> For example, deleting 1 million rows in a single transaction is a textbook case of what not to do. Instead, splitting the operation into smaller batches, such as deleting 10,000 rows across 100 iterations, is far more effective.

Why do I as a user have to do that? Why can't the database implement batching internally and automatically transform my 1-million-rows query into an appropriate list of batched queries?

(Edit: Thanks a lot for the answers, that makes more sense - in particular the point that this would also lock one million rows at once)

▲ Nican 7 months ago | parent | next [-]

Transactional consistency / ACID guarantees.

Before you execute the query, you should be able to query any of the data, and after you execute the query, none of the data should be available. The mechanisms to make a transactional database is tricky.

Some databases, like CockroachDB, provides some built-in TTL capabilities.

But also- if you are having to delete huge ranges of data and do not care about consistency, you are probably looking at an analytical workload, and there would be better databases suited for that, like Clickhouse.

	▲	tremon 7 months ago \| parent [-]
		> none of the data should be available As written, that's not required. The data should not be retrieveable by query, but ACID only specifies what happens at the client-server boundary, not what happens at the server-storage boundary (Durability prescribes that the server must persist the data, but not how to persist it). A database that implements DELETEs by only tombstoning the row and doesn't discard the data until the next re-index or vacuum operation would still be ACID-compliant.

▲ asQuirreL 7 months ago | parent | prev | next [-]

One reason I can think of is that the database needs to maintain atomicity and isolate effects of any given operation (the A and I in ACID).

By manually batching the deletes, you are telling the database that the whole operation does not need to be atomic and other operations can see partial updates of it as they run. The database wouldn't be able to do that for every large delete without breaking its guarantees.

▲ wruza 7 months ago | parent [-]

I think that gp’s comment can be reinterpreted as: why should this landmine exist when databases could notify a reader of its manual about this issue in an explicit way, for example:

  DELETE FROM t WHERE … BATCH 100

Which would simulate batched queries when called outside of transaction. This would remove the need of a client to be connected (or at least active) for a duration of this lenghty operation.

If DELETE is so special, make special ways to manage it. Don’t offload what is your competence onto a clueless user, it’s recipe for disaster. Replace DELETE with anything and it’s still true.

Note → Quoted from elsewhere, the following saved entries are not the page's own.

Lemma grouped_en_US (s : string) : grouped en_US s = group3 s.
Proof. unfold grouped, group3, groups. now rewrite group_digits_en_US. Qed.

(** ** Reading back, in every well-formed locale *)

Lemma strip_affix_app (p t : string) : strip_affix p (p <+> t) = Some t.
Proof. induction p as [|a p IH]; [reflexivity|]. cbn. now rewrite Ascii.eqb_refl. Qed.

Lemma strip_affix_neq (c d : ascii) (p t : string) :
  c <> d -> strip_affix (String c p) (String d t) = None.
Proof. intros H. cbn. apply Ascii.eqb_neq in H. now rewrite H. Qed.

Lemma take_str_app (n : nat) (a b : string) : String.length a = n -> take_str n (a <+> b) = a.
Proof.
  intros <-. induction a as [|c a IH]; [reflexivity|]. cbn [String.length take_str String.append].
  now rewrite IH.
Qed.

Lemma filter_none {A : Type} (f : A -> bool) (l : list A) :
  (forall x, In x l -> f x = false) -> List.filter f l = [].
Proof.
  induction l as [|x l IH]; intros H; [reflexivity|]. cbn. rewrite H by now left.
  apply IH. intros y Hy. apply H. now right.
Qed.

Lemma digits_of_app (a b : string) : digits_of (a <+> b) = digits_of a <+> digits_of b.
Proof. unfold digits_of. now rewrite list_ascii_append, filter_app, string_of_list_app. Qed.

Lemma digits_of_join (sep : string) (xs : list string) :
  digits_of sep = EmptyString ->
  digits_of (JsString.join sep xs) = fold_right String.append EmptyString (map digits_of xs).
Proof.
  intros Hs. induction xs as [|x xs IH]; [reflexivity|].
  destruct xs as [|y ys]; [cbn; now rewrite append_empty_r|].
  change (JsString.join sep (x :: y :: ys)) with (x <+> sep <+> JsString.join sep (y :: ys)).
  rewrite !digits_of_app, Hs, IH. reflexivity.
Qed.

Lemma has_char_join (c : ascii) (sep : string) (xs : list string) :
  JsString.has_char c sep = false -> Forall (fun x => JsString.has_char c x = false) xs ->
  JsString.has_char c (JsString.join sep xs) = false.
Proof.
  intros Hs Hx. induction Hx as [|x xs Hx Hxs IH]; [reflexivity|].
  destruct xs as [|y ys]; [exact Hx|].
  change (JsString.join sep (x :: y :: ys)) with (x <+> sep <+> JsString.join sep (y :: ys)).
  now rewrite !JsString.has_char_app, Hx, Hs, IH.
Qed.

Lemma group_digits_In (loc : NumberLocale) (l g : list ascii) (c : ascii) :
  0 < secondary_group loc -> In g (group_digits loc l) -> In c g -> In c l.
Proof.
  intros Hs Hg Hc. rewrite <- (group_digits_concat loc l Hs). apply in_concat. eauto.
Qed.

(** The digits of a grouped number are the number's. *)
Lemma digits_of_grouped (loc : NumberLocale) (n : Z) :
  0 < secondary_group loc -> digits_of (group_sep loc) = EmptyString ->
  digits_of (grouped loc (show_Z n)) = show_Z n.
Proof.
  intros Hs Hsep. destruct (show_Z_digits n) as [_ Hd].
  unfold grouped. rewrite digits_of_join by exact Hsep. rewrite map_map.
  rewrite (map_ext_in _ string_of_list_ascii).
  - rewrite fold_append_strings, group_digits_concat by exact Hs.
    apply string_of_list_ascii_of_string.
  - intros g Hg. unfold digits_of. rewrite list_ascii_of_string_of_list_ascii. f_equal.
    apply filter_all. intros c Hc. rewrite Forall_forall in Hd. apply Hd.
    eapply group_digits_In; eauto.
Qed.

(** A grouped number contains no character but digits and separators. *)
Lemma grouped_no_char (loc : NumberLocale) (c : ascii) (n : Z) :
  0 < secondary_group loc -> is_digit c = false -> JsString.has_char c (group_sep loc) = false ->
  JsString.has_char c (grouped loc (show_Z n)) = false.
Proof.
  intros Hs Hc Hsep. destruct (show_Z_digits n) as [_ Hd]. unfold grouped.
  apply has_char_join; [exact Hsep|]. apply Forall_forall. intros x Hx.
  apply in_map_iff in Hx as (g & <- & Hg). apply JsString.has_char_false_iff.
  rewrite list_ascii_of_string_of_list_ascii. intros Hin. rewrite Forall_forall in Hd.
  pose proof (Hd c (group_digits_In _ _ _ _ Hs Hg Hin)). congruence.
Qed.

Lemma group_digits_head (loc : NumberLocale) (c : ascii) (l : list ascii) :
  0 < min_grouping loc -> exists g gs, group_digits loc (c :: l) = (c :: g) :: gs.
Proof.
  intros Hm. unfold group_digits. cbv zeta. destruct (Nat.ltb _ _) eqn:E; [eauto|].
  apply Nat.ltb_ge in E. cbn [length] in *.
  destruct (S (length l) - primary_group loc) as [|m] eqn:Em; [lia|].
  cbn [firstn length]. unfold lead_size. rewrite Nat.add_1_r. cbn [firstn app]. eauto.
Qed.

  ALTER DATABASE d SET UNBATCHED DELETE LIMIT 500000

I know a guy (not me) who deleted rows from an OLTP table that served a country-level worth of clients and put it down for two days. That is completely database’s fault. If its engine was designed properly for bigdata, it should have refused to do so on a table with gazillions of rows and suggested a proper way to do it.

▲

cogman10 7 months ago | parent | next [-]

Rather than batching, I would want a "NO ROLLBACK DELETE" sort of command. The real expensive part of the delete is rewriting the records into the transaction log so that a cancel or crash can undo the delete.

If you've gone to the effort of batching things, you are still writing out those records, you are just giving the db a chance to delete them from the log.

I'd like to save my ssds that heartache and instead allow the database to just delete.

In MSSQL in some extreme circumstances, we've partitioned our tables specifically so we can use the 'TRUNCATE TABLE' command as delete is just too expensive.

That operation can wipe gbs in seconds.

▲

mike_hearn 7 months ago | parent | next [-]

Yes the commercial databases make it easier to handle this.

One simple way in Oracle is to take a table lock, copy the data you want to preserve out to a temporary table, truncate the target table, copy the data back in.

▲

Kinrany 7 months ago | parent | prev | next [-]

What happens when two transactions select and then delete two rows in the opposite order while requesting "no rollback"?

▲

pixl97 7 months ago | parent | prev [-]

I would say it can unlink gbs in seconds. The data is still on the disk until it's trimed or overwritten.

▲

immibis 7 months ago | parent [-]

So why does it need to be copied into the WAL log until vacuum runs?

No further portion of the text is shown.